(* ===== verification/MemIfSafe.v ===== *)
(** * Safety of the memory interface of the 32-bit core

    The accesses of MemIf.v are safe, with and without address translation, and
    the interface without an MMU keeps the contract [platform_ok] of the core. *)

From S2P Require Import Prelude Instr Trap Csr Fp Iss IssLogic IssInv IssValues Memory Bus Mmu MemIf.
From S2P Require Export MemAccess.

Abbreviation system_ok := (system_safe 32 misa_ok).

Section interface.
Context {X : Type} `{Hsys : !system X} `{Hok : !system_ok X}.

(** The mode of satp has one bit: Sv32 or no translation. *)
Lemma satp_mode_cases c : csrs_ok (csr_regs c) ->
  let mode := get_bits (csr_regs c) csrs.satp satp.mode in
  mode = SATP_MODE_BARE \/ walkable_mode 32 mode.
Proof.
  intros Hc mode.
  pose proof (get_field_range satp.mode (csr_get (csr_regs c) csrs.satp) ltac:(by split)) as Hr.
  assert (mode = SATP_MODE_BARE \/ mode = SATP_MODE_SV32) as [->| ->].
  { unfold SATP_MODE_BARE, SATP_MODE_SV32. unfold is_uint in Hr. unfold mode, get_bits. simpl in *. lia. }
  - by left.
  - right. intros base. by eexists.
Qed.

#[export] Program Instance rv32_core_mmu : core_mmu 32 misa_ok X rv32_mmu := {
  mmu_mode c := get_bits (csr_regs c) csrs.satp satp.mode
}.
Next Obligation. done. Qed.
Next Obligation. intros c Hc. apply satp_mode_cases, Hc. Qed.
Next Obligation.
  intros c c' [->|(v & _ & ->)]; [done |]. unfold set_csr_regs. cbn [csr_regs].
  by rewrite get_bits_csr_set_other.
Qed.
Solve All Obligations with done.

Lemma acc_v2p vaddr type : is_uint 32 vaddr -> acc any_core (v2p vaddr type) (is_uint phys_width).
Proof.
  intros Hv. unfold v2p. intros s Hc _ Hs. unfold mbind at 1, M_bind at 1, env_get, gets.
  destruct (mmu (env s)) as [m|] eqn:Hm.
  - destruct phys_width_ok as [Hw|[_ Hn]]; [| specialize (Hn _ Hs); congruence].
    pose proof (acc_translate Hw vaddr type Hv s Hc I Hs) as Ht. by rewrite Hw.
  - split; [by apply core_phys |]. split; [by left | done].
Qed.

(** ** The interfaces of the core *)

Lemma acc_load T addr : is_uint 32 addr -> acc any_core (_load_data T addr) (in_type T).
Proof.
  intros Ha. eapply acc_bind; [apply _ | by apply acc_v2p | intros p Hp].
  by apply acc_raw_load; [apply _ |].
Qed.

Lemma acc_store T addr v : is_uint 32 addr -> acc any_core (_store_data T addr v) (fun _ => True).
Proof.
  intros Ha. eapply acc_bind; [apply _ | by apply acc_v2p | intros p Hp].
  by apply acc_raw_store; [apply _ |].
Qed.

Lemma acc_load_instr addr : is_uint 32 addr -> acc any_core (mem_load_instr addr) (is_uint 32).
Proof.
  intros Ha. eapply acc_bind; [apply _ | by apply acc_v2p | intros p Hp].
  by apply (acc_raw_load any_core uint32_t).
Qed.

Lemma acc_atomic_load addr : is_uint 32 addr -> acc any_core (mem_atomic_load_word addr) (is_sint 32).
Proof. intros Ha. apply acc_locked. by apply (acc_load int32_t). Qed.

Lemma acc_atomic_store addr v :
  is_uint 32 addr -> acc any_core (mem_atomic_store_word addr v) (fun _ => True).
Proof. intros Ha. apply acc_owned. by apply acc_store. Qed.

Lemma acc_load_reserved addr :
  is_uint 32 addr -> acc any_core (mem_atomic_load_reserved_word addr) (is_sint 32).
Proof. intros Ha. apply acc_reserved. by apply (acc_load int32_t). Qed.

Lemma acc_store_conditional addr v :
  is_uint 32 addr -> acc any_core (mem_atomic_store_conditional_word addr v) (fun _ => True).
Proof. intros Ha. apply acc_conditional. by apply acc_store. Qed.

End interface.

(** C12: every access of the interface is safe.  In front of a platform that keeps
    [system_ok], with or without address translation, a load, a store, an
    instruction fetch and the accesses of LR, SC and AMO instructions at any
    32-bit address return a value of their type or raise an exception with a
    valid cause; none copies outside of a host array; and nothing changes in the
    core but its interrupt lines.  They fail only with an assertion of the code,
    for a lock that is never released, or in the platform behind. *)
Theorem memory_access_safe {X} `{!system X, !system_ok X} (a v : Z) :
  is_uint 32 a ->
  (forall T, acc any_core (_load_data T a) (in_type T)) /\
  (forall T, acc any_core (_store_data T a v) (fun _ => True)) /\
  acc any_core (mem_load_instr a) (is_uint 32) /\
  acc any_core (mem_atomic_load_word a) (is_sint 32) /\
  acc any_core (mem_atomic_store_word a v) (fun _ => True) /\
  acc any_core (mem_atomic_load_reserved_word a) (is_sint 32) /\
  acc any_core (mem_atomic_store_conditional_word a v) (fun _ => True).
Proof.
  intros Ha. split; [intros T; by apply acc_load |]. split; [intros T; by apply acc_store |].
  split; [by apply acc_load_instr |]. split; [by apply acc_atomic_load |].
  split; [by apply acc_atomic_store |]. split; [by apply acc_load_reserved |].
  by apply acc_store_conditional.
Qed.

(** ** The contract of the core's platform *)

(** A platform without an MMU. *)
Class no_mmu (X : Type) `{!system X, !system_ok X} : Prop := no_mmu_width : phys_width = 32.

Section platform.
Context {X : Type} `{Hsys : !system X, Hok : !system_ok X, !no_mmu X}.

(** SFENCE.VMA dereferences the null pointer to the MMU. *)
Definition memory_fails (f : failure) : Prop := access_fails f \/ f = NullDereference.

Lemma flush_env_op : env_op sys_ok memory_fails (mem_flush_tlb (X := X)) (fun _ => True).
Proof using Type*.
  intros s Hc Hs. unfold mem_flush_tlb, mbind, M_bind, env_get, gets.
  destruct phys_width_ok as [Hw|[_ Hn]]; [pose proof no_mmu_width; congruence |].
  rewrite (Hn _ Hs). by right.
Qed.

Lemma memory_fails_access f : access_fails f -> memory_fails f.
Proof. by left. Qed.

#[local] Hint Resolve acc_load acc_store acc_load_instr acc_atomic_load acc_atomic_store
  acc_load_reserved acc_store_conditional flush_env_op : mem_contract.

(** A core in front of the interface: every theorem about the core that needs
    the contract of its environment holds of it. *)
#[export] Instance memory_platform_ok : platform_ok (mem_env X).
Proof using Type*.
  refine {| platform_environment := {| env_ok := sys_ok; env_fails := memory_fails |} |};
    unfold memory_platform; memory_contract memory_fails_access no_mmu_width.
Defined.
End platform.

### [EXERCISE OBJECTIVE]
Output consists of exactly the lines from the one containing "the contract of its" to the end of the records above, retyped without change and with nothing extra.

### [REPLY TO THE TASK]
    the contract of its environment holds of it. *)
#[export] Instance memory_platform_ok : platform_ok (mem_env X).
Proof using Type*.
  refine {| platform_environment := {| env_ok := sys_ok; env_fails := memory_fails |} |};
    unfold memory_platform; memory_contract memory_fails_access no_mmu_width.
Defined.
End platform.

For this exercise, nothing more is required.